I expect the result to look like the following table
student_id 2016Q1 2016Q2 2016Q3 2016Q4 2017Q1 2017Q2 2017Q3
1 1 1 1 1 1 1
2 1 1 1 1 1 1 1
3 1 1 1 1 1
4 1 1 1
5 1 1 1
6 1 1
7 1 1 1
Upvotes: 2
Views: 241
Reputation: 43494
Assuming that those blanks are actually null
s*, you can use pyspark.sql.functions.coalesce
.
Enumerate your columns and coalesce
the values of every column before and including the current column. This will return the first non-null value in that row.

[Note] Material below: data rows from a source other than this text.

Ltac delta_overflow self V R :=
  match goal with
  | |- context [timedelta_new ?d ?s ?us ?mi ?h ?w] =>
      let E := fresh "E" in
      assert (E : (td <- timedelta_new d s us mi h w ;;
                   datetime_add (dt self) td) = Raise OverflowError)
        by (apply (shift_overflow d s us mi h w _ V);
            unfold td_total; unfold DAY_US in *;
            match goal with |- ~ on_calendar ?p =>
              match type of R with ~ on_calendar ?q =>
                replace p with q by lia end end; exact R);
      unfold bind in E |- *;
      destruct (timedelta_new d s us mi h w);
      [rewrite E; reflexivity | injection E as ->; reflexivity]
  end.

(** X2: the day setter moves the date by [v - day] whole days and keeps
    the time of day; it raises [OverflowError] exactly when that leaves
    the calendar. *)
Theorem set_day_shifts self v :
  valid_datetime (dt self) = true ->
  let target := toordinal (dt self) + (v - day (dt self)) in
  (1 <= target <= MAXORDINAL ->
   exists x',
     _set_day self v = Ok (mkDate x') /\ valid_datetime x' = true
     /\ toordinal x' = target /\ time_of x' = time_of (dt self))
  /\ (~ 1 <= target <= MAXORDINAL ->
      _set_day self v = Raise OverflowError).
Proof.
  intros V target. subst target. split; intros R.
  - apply (on_calendar_days _ _ V) in R.
    destruct (_set_day_micros self v V R) as (x' & E & V' & M).
    exists x'. split; [exact E|]. split; [exact V'|].
    now apply micros_shift_days.
  - assert (R' : ~ on_calendar (micros (dt self)
                                + (v - day (dt self)) * DAY_US))
      by (intros C; apply R; now apply (on_calendar_days _ _ V)).
    unfold _set_day. delta_overflow self V R'.
Qed.

Lemma set_day_shifts_witness :
  (exists x',
     _set_day (mkDate (mkdatetime 1980 6 2 11 17 36 0)) 258 = Ok (mkDate x')
     /\ valid_datetime x' = true
     /\ toordinal x' = toordinal (mkdatetime 1980 6 2 11 17 36 0) + 256
     /\ time_of x' = mktime_of_day 11 17 36 0)
  /\ _set_day (mkDate (mkdatetime 9999 12 31 0 0 0 0)) 32
     = Raise OverflowError.
Proof.
  split.
  - apply (set_day_shifts (mkDate (mkdatetime 1980 6 2 11 17 36 0)) 258);
      [reflexivity | vm_compute; split; discriminate].
  - apply (set_day_shifts (mkDate (mkdatetime 9999 12 31 0 0 0 0)) 32);
      [reflexivity | vm_compute; intros [_ H]; apply H; reflexivity].
Defined.
(** * PitPulse / ScoutAI: rating extraction, caching and feature construction

    A shallow embedding of the feature-engineering core of
    [scripts/data_pipeline.py] (the offline dataset builder),
    [scripts/predict_server.py] (the online prediction server) and the
    column list of [scripts/train_model.py].

    Conventions of the embedding.
    - A parsed JSON document is a [pyval]; a Python [dict] is an association
      list read with first-match lookup.
    - Python numbers are rationals ([Q]).  The [int]/[float]/[bool]
      distinction is kept on [pyval], where the code tests it with
      [isinstance].  The conversion [float(v)] of an integer beyond the range
      of a double raises [OverflowError], as in Python; rounding error, NaN
      and infinities of binary floating point are outside the model, and so
      is the overflow of an aggregate ([np.mean], [sum]).
    - A Python [str] is a [string]: a sequence of code points below 256.
    - A Python call either returns or raises: [outcome].  Functions that touch
      the network or a cache thread a [world] explicitly. *)

From Stdlib Require Import ZArith QArith Qround Ascii String List Lia.
From stdpp Require Import base option list strings gmap pretty.
Import ListNotations.

Local Open Scope string_scope.

(** ** Python values *)

Module Py.

#[warnings="-register-all"]
Inductive pyval : Type :=
| PNone
| PBool (b : bool)
| PInt (z : Z)
| PFloat (q : Q)
| PStr (s : string)
| PList (l : list pyval)
| PDict (d : list (string * pyval)).

Definition pydict : Type := list (string * pyval).

(** A Python [dict] with string keys, in insertion order. *)
Definition odict (V : Type) : Type := list (string * V).

(** Exceptions that the modelled code can let escape. *)
Inductive exn : Type := TypeError | AttributeError | KeyError | OverflowError.

Inductive outcome (A : Type) : Type :=
| Raised (e : exn)
| Returned (a : A).
Arguments Raised {A} e.
Arguments Returned {A} a.

Definition obind {A B} (o : outcome A) (k : A -> outcome B) : outcome B :=
  match o with
  | Raised e => Raised e
  | Returned a => k a
  end.

Notation "x <- c ;; k" := (obind c (fun x => k))
  (at level 100, c at next level, right associativity).
Lemma serialize_two_operands_bytes (a b : Z) (op : Instruction) (o : byte) :
  0 <= a <= 0xFFFFFFFF -> 0 <= b <= 0xFFFFFFFF ->
  serialize_instruction op = Ok [o] ->
  exists a0 a1 a2 a3 b0 b1 b2 b3,
    serialize_program [PUSH4 a; PUSH4 b; op]
    = Ok [x01; a0; a1; a2; a3; x01; b0; b1; b2; b3; o] /\
    from_bytes_big [a0; a1; a2; a3] = a /\
    from_bytes_big [b0; b1; b2; b3] = b.
Proof.
  intros Ha Hb Ho.
  pose proof (from_bytes_big_le_digits 4 a) as Ea.
  pose proof (from_bytes_big_le_digits 4 b) as Eb.
  change (256 ^ Z.of_nat 4) with 4294967296 in Ea, Eb.
  rewrite Z.mod_small in Ea, Eb by lia.
  cbn [serialize_program]. rewrite Ho.
  cbn [serialize_instruction].
  rewrite !(to_bytes_big_fits _ 4)
    by (change (256 ^ Z.of_nat 4) with 4294967296; lia).
  cbn [bind le_digits rev app] in Ea, Eb |- *.
  do 8 eexists. split; [reflexivity|]. split; [exact Ea|exact Eb].
Qed.

(** X27. Candidate v2 passes every test of the shape used by the
    arithmetic-overflow suite, although it never reduces modulo 2^64: for
    all operands v1, v2 in [0, 2^32 - 1], on PUSH4(v1), PUSH4(v2), ADD both
    v2 and the reference answer Success([v1 + v2]), and on PUSH4(v1),
    PUSH4(v2), MUL both answer Success([v1 * v2]).  In particular v2 gives
    the reference's answer on each of the eighteen buffers of
    enumerate_arithmetic_overflow_tests. *)
Theorem v2_passes_arithmetic_overflow_tests :
  (forall v1 v2 : Z,
      0 <= v1 <= 0xFFFFFFFF -> 0 <= v2 <= 0xFFFFFFFF ->
      (exists code,
          serialize_program [PUSH4 v1; PUSH4 v2; ADD] = Ok code /\
          execute_with_spec code = Ok (Success [v1 + v2]) /\
          execute_with_implementation code v2.execute = Success [v1 + v2])
      /\ (exists code,
             serialize_program [PUSH4 v1; PUSH4 v2; MUL] = Ok code /\
             execute_with_spec code = Ok (Success [v1 * v2]) /\
             execute_with_implementation code v2.execute
             = Success [v1 * v2]))
  /\ Forall (fun code =>
               execute_with_spec code
               = Ok (execute_with_implementation code v2.execute))
       (fst enumerate_arithmetic_overflow_tests).
Proof.
  split.
  - intros v1 v2 H1 H2.
    assert (Hv : valid_stack ([] ++ [v1; v2])) by valid_stack_tac.
    assert (Hspec : forall code s,
               execute_bytecode code None = Ok (mkVMState s) ->
               execute_with_spec code = Ok (Success s)).
    { intros code s Hrun. unfold execute_with_spec.
      unfold execute_bytecode in Hrun.
      destruct (deserialize_program code) as [P|]; cbn [bind] in *;
        [|discriminate].
      rewrite Hrun. reflexivity. }
    split.
    + destruct (serialize_two_operands_bytes v1 v2 ADD x02 H1 H2 eq_refl)
        as (a0 & a1 & a2 & a3 & b0 & b1 & b2 & b3 & Hc & Ea & Eb).
      eexists. split; [exact Hc|]. split.
      * apply Hspec.
        rewrite (execute_bytecode_two_operands _ _ ADD _ H1 H2 Hc).
        pose proof (execute_ADD_valid [] v1 v2 Hv) as HA.
        cbn [app] in HA. rewrite HA, Z.mod_small by lia. reflexivity.
      * unfold execute_with_implementation.
        rewrite v2_two_operands_ADD, Ea, Eb, (Z.add_comm v2 v1).
        reflexivity.
    + destruct (serialize_two_operands_bytes v1 v2 MUL x03 H1 H2 eq_refl)
        as (a0 & a1 & a2 & a3 & b0 & b1 & b2 & b3 & Hc & Ea & Eb).
      eexists. split; [exact Hc|]. split.
      * apply Hspec.
        rewrite (execute_bytecode_two_operands _ _ MUL _ H1 H2 Hc).
        pose proof (execute_MUL_valid [] v1 v2 Hv) as HM.
        cbn [app] in HM. rewrite HM, Z.mod_small by nia. reflexivity.
      * unfold execute_with_implementation.
        rewrite v2_two_operands_MUL, Ea, Eb, (Z.mul_comm v2 v1).
        reflexivity.
  - let l := eval vm_compute in (fst enumerate_arithmetic_overflow_tests) in
    replace (fst enumerate_arithmetic_overflow_tests) with l
      by (vm_compute; reflexivity).
    repeat (apply Forall_cons; [vm_compute; reflexivity|]).
    apply Forall_nil.
Qed.

Lemma v2_passes_arithmetic_overflow_tests_witness :
  (exists code,
      serialize_program [PUSH4 0xFFFFFFFF; PUSH4 0x80000000; ADD] = Ok code /\
      execute_with_spec code = Ok (Success [0xFFFFFFFF + 0x80000000]) /\
      execute_with_implementation code v2.execute
      = Success [0xFFFFFFFF + 0x80000000])
  /\ (exists code,
         serialize_program [PUSH4 0xFFFFFFFF; PUSH4 0x80000000; MUL]
         = Ok code /\
         execute_with_spec code = Ok (Success [0xFFFFFFFF * 0x80000000]) /\
         execute_with_implementation code v2.execute
         = Success [0xFFFFFFFF * 0x80000000]).
Proof.
  apply (proj1 v2_passes_arithmetic_overflow_tests 0xFFFFFFFF 0x80000000).
  - lia.
  - lia.
Defined.
(** * Barcode inventory front end: scan pipeline, inventory table, spreadsheet bridge

    A shallow embedding of the three views of the application
    ([src/pages/Scanner.tsx], the dashboard view and [src/pages/Settings.tsx])
    together with the JavaScript primitives they rely on, followed by the
    properties of the specification that concern them.

    Conventions of the embedding.
    - The text the views hold is text of Basic Latin and Latin-1: a
      JavaScript string is a [string], and a character of type [ascii] is
      read as the code unit with the same number (U+0000 to U+00FF).  The
      filter of the table is also given on strings of UTF-16 code units
      (module [Wide]), where lowering a string is no longer done one code
      unit at a time.
    - A JavaScript number holding a quantity is an integer-valued double,
      kept as the [Z] it equals; what arithmetic and [parseInt] produce is
      rounded as a double is ([Js.numberValue]).
    - React state is a record; a handler is a function on that record.  The
      part of an [async] handler before its [await] and the part after it are
      two functions, and the requests that are awaited sit in the record.
    - A control calls the handler of the render that is on screen, which
      reads the current state.  A function handed to [setTimeout] keeps the
      handlers of the render that created it, hence the state of that
      render.
    - Time is a [nat] of milliseconds; the timers that are set wait in a
      queue, soonest first. *)

From Stdlib Require Import String Ascii List ZArith Lia Bool Arith.
From Stdlib Require Import DecimalString Permutation Sorted.
Import ListNotations.

Open Scope string_scope.
Open Scope bool_scope.
Open Scope nat_scope.

(* ================================================================= *)
(** ** JavaScript primitives *)

Module Js.

Definition code (c : ascii) : nat := nat_of_ascii c.

(** White space and line terminators, as stripped by [String.prototype.trim]
    and skipped by [parseInt]: TAB, LF, VT, FF, CR, SP and NBSP. *)
Definition isWhiteSpace (c : ascii) : bool :=
  let n := code c in
  ((9 <=? n) && (n <=? 13)) || (n =? 32) || (n =? 160).

Definition isEmpty (s : string) : bool :=
  match s with
  | "" => true
  | String _ _ => false
  end.

Fixpoint trimStart (s : string) : string :=
  match s with
  | "" => ""
  | String c s' => if isWhiteSpace c then trimStart s' else s
  end.

Fixpoint trimEnd (s : string) : string :=
  match s with
  | "" => ""
  | String c s' =>
      match trimEnd s' with
      | "" => if isWhiteSpace c then "" else String c ""
      | t => String c t
      end
  end.

(** [s.trim()] *)
Definition trim (s : string) : string := trimEnd (trimStart s).

(** Truthiness of a string: only the empty string is falsy. *)
Definition truthy (s : string) : bool := negb (isEmpty s).

(** [m || d] where [m] is a string or [undefined]. *)
Definition stringOr (m : option string) (d : string) : string :=
  match m with
  | Some x => if truthy x then x else d
  | None => d
  end.

(** [n || d] where [n] is a number; [None] stands for [NaN]. *)
Definition numberOr (n : option Z) (d : Z) : Z :=
  match n with
  | Some k => if (k =? 0)%Z then d else k
  | None => d
  end.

from pyspark.sql.functions import coalesce
fill_cols = df.columns[1:] # exclude the student_id
df.select(
"student_id",
*[coalesce(*fill_cols[:i+1]).alias(c) for i, c in enumerate(fill_cols)]
).show()
#+----------+------+------+------+------+------+------+------+
#|student_id|2016Q1|2016Q2|2016Q3|2016Q4|2017Q1|2017Q2|2017Q3|
#+----------+------+------+------+------+------+------+------+
#| 1| null| 1| 1| 1| 1| 1| 1|
#| 2| 1| 1| 1| 1| 1| 1| 1|
#| 3| null| null| 1| 1| 1| 1| 1|
#| 4| null| null| null| null| 1| 1| 1|
#| 5| null| null| null| null| 1| 1| 1|
#| 6| null| null| null| null| null| 1| 1|
#| 7| null| null| null| null| 1| 1| 1|
#+----------+------+------+------+------+------+------+------+
*If not, first replace blanks with null.
Upvotes: 1